甘翎坐在她對面,兩人中間是茶桌,桌上擺着四樣茶食并龍井茶。
“卻是為何?”甘翎看着手裡的白瓷盞道,幾片嫩葉懸浮水中,青青碧碧的,如雨後西湖。
“你不要命了?”柳依依瞥她一眼,“我還想多活幾年呢!”
她怨聲道,“我再也不想見大理寺的那些人了!他們一來,樓裡根本沒法做生意,媽媽都要氣死啦!”
“哦!”甘翎恍然,擡手給她添上茶水,“是我給您添麻煩了,還請多多擔待。”
說完取出唐七的畫,展開,放在柳依依面前,請她賞看。
畫不大,鬥方間,一江橫貫,浪花滔滔,一隻白鷗展翅飛向天際紅日,江畔綠草萋萋,一人盤坐石上,臨江獨酌。
柳依依看着,笑意湧出唇角,挂上眉梢,她輕輕點頭,視線落在左下角的題名上,“楚山人?”
“畫的很好,是不是?”甘翎笑着問,“挂在廳上不失風雅,收藏在廬,不時賞鑒也很有趣,是吧?”
柳依依聽出了她的弦外之音,當即道:“我是不買的。”
她端起茶盞喝了口茶,目光落在甘翎面上,“你不開繡鋪,改做畫商了?”
“當然不是。”甘翎認真道,“這是唐七畫的,還請柳小姐”擡舉一二。”
她把唐七的境遇細細說了一遍。
“聽起來是蠻可憐的。”柳依依捏着手上的嵌佛手形紅寶石金戒指,挑了挑眉,“但不知相貌如何?若還看得過,幫也就幫了。”
甘翎一愣:“他是靠手藝吃飯的……”
“才貌雙全豈不更好?”柳依依理直氣壯,“貴客們哪個不挑人?這真要是歪瓜裂棗,我也沒法推舉啊。”
甘翎有些後悔,她伸手就要收畫,卻被柳依依按住。
“看你,又想歪了吧?”她笑道,“我隻是怕沖撞了貴人。貴人是請唐七作畫,又不是請鐘馗捉鬼,咱們可别好心辦了壞事。”

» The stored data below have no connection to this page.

(* ===== verification/Lang.v ===== *)
(** * Values and bindings of the language ([src/src/lang/env.c], [src/include/rayforce.h])

    The objects the compiler and the stack machine handle, the lambda objects,
    and the environment: the global table and the stack of scope frames.
    Reference counts are not modelled; lambdas are objects at an address because
    their compiled form is written in place on the first call. Symbols and the
    values of dotted names come from the interfaces below. *)

From stdpp Require Import strings.
From Stdlib Require Import (notations) Ascii.
From S2P Require Import Prelude.
Local Open Scope Z_scope.

Definition RAY_BOOL : Z := 1.
Definition RAY_I16 : Z := 3.
Definition RAY_I32 : Z := 4.
Definition RAY_I64 : Z := 5.
Definition RAY_F32 : Z := 6.
Definition RAY_F64 : Z := 7.
Definition RAY_DATE : Z := 8.
Definition RAY_TIME : Z := 9.
Definition RAY_TIMESTAMP : Z := 10.
Definition RAY_GUID : Z := 11.
Definition RAY_SYM : Z := 12.
Definition RAY_STR : Z := 13.
Definition RAY_LAMBDA : Z := 100.

(** Flags of functions and of symbol atoms. *)
Definition RAY_FN_ATOMIC : Z := 0x04.
Definition RAY_FN_SPECIAL_FORM : Z := 0x10.
Definition RAY_FN_RESTRICTED : Z := 0x20.
Definition ATTR_QUOTED : Z := 0x20.
Definition has (attrs flag : Z) : bool := negb (Z.land attrs flag =? 0).

(** ** Objects

    [VNull] is [RAY_NULL_OBJ]. An atom has its type [t] (stored negated), its
    typed-null bit and its payload (floats as bit patterns). [VVec] is any
    object the evaluator does not look into: a typed vector, a table. *)
Inductive fkind := FUnary | FBinary | FVary.
Inductive value :=
| VNull
| VAtom (t attrs : Z) (aux : bool) (payload : Z)
| VSym (attrs id : Z)
| VVec (t attrs : Z) (cells : list Z)
| VList (attrs : Z) (elems : list value)
| VDict (attrs : Z) (keys vals : value)
| VFn (k : fkind) (attrs opcode ptr : Z)
| VLambda (a : Z)
| VErr (code : string).

Definition type_of (v : value) : Z :=
  match v with
  | VNull => 126
  | VAtom t _ _ _ => - t
  | VSym _ _ => - RAY_SYM
  | VVec t _ _ => t
  | VList _ _ => 0
  | VDict _ _ _ => 99
  | VFn FUnary _ _ _ => 101
  | VFn FBinary _ _ _ => 102
  | VFn FVary _ _ _ => 103
  | VLambda _ => RAY_LAMBDA
  | VErr _ => 127
  end.
Definition attrs_of (v : value) : Z :=
  match v with
  | VAtom _ a _ _ | VSym a _ | VVec _ a _ | VList a _ | VDict a _ _ | VFn _ a _ _ => a
  | VNull => 0x80
  | VLambda _ | VErr _ => 0
  end.
Definition ray_is_atom (v : value) : bool := (type_of v <? 0) || (RAY_LAMBDA <=? type_of v).
Definition is_err (v : value) : bool := match v with VErr _ => true | _ => false end.
Definition is_collection (v : value) : bool := (0 <=? type_of v) && (type_of v <=? RAY_STR).
Definition make_i64 (n : Z) : value := VAtom RAY_I64 0 false n.
Definition is_name (v : value) : bool :=
  match v with VSym a _ => negb (has a ATTR_QUOTED) | _ => false end.

(** ** Floats, as bit patterns *)
Definition f64_nan (b : Z) : bool := 0x7ff0000000000000 <? Z.land b 0x7fffffffffffffff.
Definition f64_zero (b : Z) : bool := Z.land b 0x7fffffffffffffff =? 0.
Definition f64_eq (a b : Z) : bool :=
  negb (f64_nan a) && negb (f64_nan b) && ((a =? b) || (f64_zero a && f64_zero b)).

(** [RAY_ATOM_IS_NULL]; a GUID's payload is its sixteen bytes. *)
Definition ray_atom_is_null (v : value) : bool :=
  match v with
  | VNull => true
  | VAtom t _ aux p =>
      if (t =? RAY_F64) || (t =? RAY_F32) then f64_nan p
      else if (t =? RAY_I64) || (t =? RAY_TIMESTAMP) then p =? INT64_MIN
      else if (t =? RAY_I32) || (t =? RAY_DATE) || (t =? RAY_TIME) then p =? - 2 ^ 31
      else if t =? RAY_I16 then p =? - 2 ^ 15
      else if t =? RAY_STR then false
      else if t =? RAY_GUID then p =? 0
      else aux
  | _ => false
  end.

Definition is_truthy (v : value) : bool :=
  if ray_atom_is_null v then false else
  match v with
  | VAtom t _ _ p =>
      if (t =? RAY_BOOL) || (t =? RAY_I64) then negb (p =? 0)
      else if t =? RAY_F64 then negb (f64_zero p)
      else true
  | _ => true
  end.

(** ** Lambdas

    [benv] is ghost: the bindings the compiler saw. *)
Record env := Env { globals : list (Z * value * bool); scopes : list (list (Z * value)) }.
Record bytecode := Bytecode { bc : list Z; bconsts : list value; nlocals : Z; benv : env }.
Record lambda := Lambda { params : list Z; body : list value; compiled : option bytecode }.

(** The state of a thread: [X] is whatever else builtins act on. *)
Record world (X : Type) := World {
  genv : env;
  lambdas : Z → lambda;
  raise_val : option value;
  restricted : bool;
  interrupted : bool;
  other : X
}.
Arguments World {X} _ _ _ _ _ _.
Arguments genv {X} _.
Arguments lambdas {X} _.
Arguments raise_val {X} _.
Arguments restricted {X} _.
Arguments interrupted {X} _.
Arguments other {X} _.

Section world.
Context {X : Type}.
Implicit Types (w : world X).
Definition with_env w (e : env) : world X :=
  World e (lambdas w) (raise_val w) (restricted w) (interrupted w) (other w).
Definition with_lambda w (a : Z) (l : lambda) : world X :=
  World (genv w) (λ b, if b =? a then l else lambdas w b) (raise_val w) (restricted w) (interrupted w) (other w).
Definition with_raise w (v : option value) : world X :=
  World (genv w) (lambdas w) v (restricted w) (interrupted w) (other w).
End world.

(** ** The symbol table, as the language sees it *)
Class Symbols := {
  ray_sym_intern : string → Z;
  ray_sym_str : Z → option string;
  ray_sym_is_dotted : Z → bool
}.
(** Reading and writing a dotted name walks dictionaries and linked columns. *)
Class Dotted (X : Type) := {
  dotted_get : env → Z → option value;
  dotted_resolve : world X → Z → option value * world X;
  dotted_set : bool → env → Z → value → env + string
}.

Section env.
Context `{Symbols}.

Definition ENV_CAP : Z := 1024.
Definition RAY_SCOPE_CAP : Z := 64.

Definition ray_sym_is_reserved (id : Z) : bool :=
  match ray_sym_str id with
  | Some (String c _) => bool_decide (c = "."%char)
  | _ => false
  end.
Definition ray_sym_is_ipc_hook (id : Z) : bool :=
  existsb (λ n, ray_sym_intern n =? id)
    [".ipc.on.open"; ".ipc.on.close"; ".ipc.on.sync"; ".ipc.on.async"; ".ipc.on.auth"]%string.

(** ** Lookup *)
Fixpoint frame_get (f : list (Z * value)) (id : Z) : option value :=
  match f with
  | [] => None
  | (k, v) :: f => if k =? id then Some v else frame_get f id
  end.
Fixpoint scopes_get (fs : list (list (Z * value))) (id : Z) : option value :=
  match fs with
  | [] => None
  | f :: fs => match frame_get f id with Some v => Some v | None => scopes_get fs id end
  end.
Definition env_lookup_flat (e : env) (id : Z) : option value :=
  match scopes_get (scopes e) id with
  | Some v => Some v
  | None => frame_get (map fst (globals e)) id
  end.

(** ** Writing *)
Fixpoint bind_frame (f : list (Z * value)) (id : Z) (v : value) : list (Z * value) :=
  match f with
  | [] => [(id, v)]
  | (k, x) :: f => if k =? id then (k, v) :: f else (k, x) :: bind_frame f id v
  end.
Fixpoint rebind (g : list (Z * value * bool)) (id : Z) (v : value) : option (list (Z * value * bool)) :=
  match g with
  | [] => None
  | (k, x, u) :: g => if k =? id then Some ((k, v, true) :: g) else g' ← rebind g id v; Some ((k, x, u) :: g')
  end.
Definition bind_global (g : list (Z * value * bool)) (id : Z) (v : value) : option (list (Z * value * bool)) :=
  match rebind g id v with
  | Some g => Some g
  | None => if ENV_CAP <=? zlen g then None else Some (g ++ [(id, v, true)])
  end.

Context {X : Type} `{Dotted X}.
Implicit Types (w : world X).

Definition ray_env_get (e : env) (id : Z) : option value :=
  match env_lookup_flat e id with
  | Some v => Some v
  | None => if ray_sym_is_dotted id then dotted_get e id else None
  end.
Definition ray_env_resolve w (id : Z) : option value * world X :=
  match env_lookup_flat (genv w) id with
  | Some v => (Some v, w)
  | None => if ray_sym_is_dotted id then dotted_resolve w id else (None, w)
  end.

(** [inr code] is an error. *)
Definition ray_env_set (e : env) (id : Z) (v : value) : env + string :=
  if ray_sym_is_reserved id && negb (ray_sym_is_ipc_hook id) then inr "reserve"%string else
  if ray_sym_is_dotted id then dotted_set false e id v else
  match bind_global (globals e) id v with
  | Some g => inl (Env g (scopes e))
  | None => inr "oom"%string
  end.
Definition ray_env_set_local (e : env) (id : Z) (v : value) : env + string :=
  if ray_sym_is_reserved id && negb (ray_sym_is_ipc_hook id) then inr "reserve"%string else
  match scopes e with
  | [] => ray_env_set e id v
  | f :: fs =>
      if ray_sym_is_dotted id then dotted_set true e id v else inl (Env (globals e) (bind_frame f id v :: fs))
  end.

(** ** Scope frames *)
Definition ray_env_push_scope (e : env) : env + string :=
  if RAY_SCOPE_CAP <=? zlen (scopes e) then inr "oom"%string else inl (Env (globals e) ([] :: scopes e)).
Definition ray_env_pop_scope (e : env) : env := Env (globals e) (tail (scopes e)).
(** [while (ray_env_scope_depth() > depth) ray_env_pop_scope();] *)
Definition unwind_scopes (depth : Z) (e : env) : env :=
  Env (globals e) (drop (Z.to_nat (zlen (scopes e) - depth)) (scopes e)).

(** The locals of a compiled frame as a scope frame: [syms] names the slots. *)
Fixpoint bind_slots (e : env) (syms : list Z) (slots : list (option value)) : env + string :=
  match syms, slots with
  | id :: syms, Some v :: slots =>
      match ray_env_set_local e id v with
      | inl e => bind_slots e syms slots
      | inr err => if (err =? "reserve")%string then bind_slots e syms slots else inr err
      end
  | _ :: syms, None :: slots => bind_slots e syms slots
  | _, _ => inl e
  end.
Definition ray_env_scope_bind (e : env) (syms : list Z) (slots : list (option value)) (self_obj : value) :
    env + string :=
  match ray_env_push_scope e with
  | inr err => inr err
  | inl e =>
      let e := match ray_env_set_local e (ray_sym_intern "self") self_obj with inl e => e | inr _ => e end in
      bind_slots e syms slots
  end.
(** And back: the values the frame holds now. *)
Fixpoint sync_slots (f : list (Z * value)) (syms : list Z) (slots : list (option value)) : list (option value) :=
  match syms, slots with
  | id :: syms, s :: slots =>
      (match frame_get f id with Some v => Some v | None => s end) :: sync_slots f syms slots
  | _, slots => slots
  end.
Definition ray_env_scope_sync (e : env) (syms : list Z) (slots : list (option value)) :
    env * list (option value) :=
  (ray_env_pop_scope e, match scopes e with f :: _ => sync_slots f syms slots | [] => slots end).
End env.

道理是這麼個道理,但萬一,甘翎心頭一跳,還要說甚麼,柳依依卻徑直收起那畫,交給門外的婢子,讓送去裝裱。
“我有數的,你放心就是。”
兩人喝茶吃點心。
柳依依忽道:“你何時請我喝喜酒?我可等着呢!”
甘翎一愣。
“你跟那威遠将軍啊,你們何時和好的?怎麼一點兒動靜也無?他做甚麼了,你肯接納他?”

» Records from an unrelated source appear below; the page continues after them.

Lemma emits_let name e : good e → emits (compile_let rec name e) (elab_let el name e).
Proof.
  intros He c Hc Herr. unfold compile_let, elab_let in *. destruct name as [| |a id| | | | | |]; try done.
  destruct (ray_sym_is_reserved id && negb (ray_sym_is_ipc_hook id)); [done|].
  set (c2 := emit (emit (rec e c) OP_FORCE) OP_DUP) in *.
  assert (Hx : error (rec e c) = false).
  { transitivity (error c2); [done|]. pose proof (error_add_local c2 id) as Ha. clear He.
    destruct (find_local c2 id <? 0).
    - destruct (add_local c2 id) as [c3 slot]. cbn in Ha. transitivity (error c3); [symmetry; exact Ha|]. by destruct (slot <? 0).
    - by destruct (find_local c2 id <? 0). }
  destruct (He c Hc Hx) as (x & s & HE & Hel & Hg). rewrite Hel. cbn [mbind option_bind].
  assert (HE2 : ext c c2 (s ++ [OP_FORCE; OP_DUP])).
  { apply (ext_trans _ _ _ _ _ HE). apply (emit_list_ext (rec e c) [OP_FORCE; OP_DUP]), HE. }
  change (find_local c2 id) with (slot_of (locals (rec e c)) id) in *.
  assert (Hst : ∀ c3 slot, cinv c3 → ext c3 (emit (emit c3 OP_STOREENV) slot) [OP_STOREENV; slot])
    by (intros c3 slot; apply (emit_list_ext c3 [OP_STOREENV; slot])).
  destruct (Z.ltb_spec (slot_of (locals (rec e c)) id) 0) as [Hneg|Hpos].
  - pose proof (add_local_ext c2 id (x_inv _ _ _ HE2)) as Ha. destruct (add_local c2 id) as [c3 slot]. cbn in Ha.
    destruct (Z.ltb_spec slot 0); [done|]. destruct Ha as (HE3 & Hd & Hlt); [done|]. change (locals c2) with (locals (rec e c)) in Hd.
    rewrite Hd. exists (ELet slot x), (s ++ [OP_FORCE; OP_DUP; OP_STOREENV; slot]). split; [|split; [done|]].
    + replace (s ++ [OP_FORCE; OP_DUP; OP_STOREENV; slot]) with ((s ++ [OP_FORCE; OP_DUP]) ++ ([] ++ [OP_STOREENV; slot]))
        by (by rewrite <- app_assoc).
      eapply ext_trans; [done|]. eapply ext_trans; [done|]. apply Hst, HE3.
    + intros pool nl Hf Hnl. cbn in Hnl. constructor; [|lia]. apply Hg.
      * eapply (fits_prefix _ _ _ _ HE3). exact Hf.
      * pose proof (locals_grow _ _ _ HE3) as Hgr. change (locals c2) with (locals (rec e c)) in Hgr. lia.
  - destruct (Z.ltb_spec (slot_of (locals (rec e c)) id) 0); [lia|].
    set (slot := slot_of (locals (rec e c)) id) in *. exists (ELet slot x), (s ++ [OP_FORCE; OP_DUP; OP_STOREENV; slot]).
    split; [|split; [done|]].
    + replace (s ++ [OP_FORCE; OP_DUP; OP_STOREENV; slot]) with ((s ++ [OP_FORCE; OP_DUP]) ++ [OP_STOREENV; slot])
        by (by rewrite <- app_assoc).
      eapply ext_trans; [done|]. apply Hst, HE2.
    + intros pool nl Hf Hnl. cbn in Hnl. constructor; [by apply Hg|].
      pose proof (slot_of_bound (locals (rec e c)) id). subst slot. lia.
Qed.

她問的興緻勃勃,甘翎卻是愕然不已,一再搖頭:“沒有的事!你别亂點鴛鴦譜!”
“你都舍命救他了,還沒事?我不信!”
“真沒事!”甘翎見她不信,隻得把丁恩的托付說了,“我既答應了,就得做到。”
“那以後若他有難,你還要救?你幾條小命?”
“你就不能盼人點兒好!”
“盼啊,我盼你早得良人,終身有靠。”柳依依歎一口氣,瞥甘翎一眼,“就怕有些人自個不想。”
想的。她想要一個人,貴賤生死,不離不棄。但眼下新鋪開張,需全力打點,她萬不能分心,隻能等以後再說。
這話卻不能對柳依依說,以她的脾氣,定然又要一通念叨。
于是甘翎抿唇笑了,“這可由不得我。姻緣天定,月老不牽線,我能怎的?”
她拿起塊定勝糕,“别說我了,你呢,你的良人何時歸來?”
柳依依的良人便是她的第一個恩客,柳依依對他傾心不已,發誓非君不嫁。
“商人重利輕别離,他要做大生意,我也拴不住他,也隻能等了。”
柳依依眼中閃過一絲黯淡,旋即笑了,“如此看來,你我倒好作伴,春光大好,今晚你且陪我醉一場。”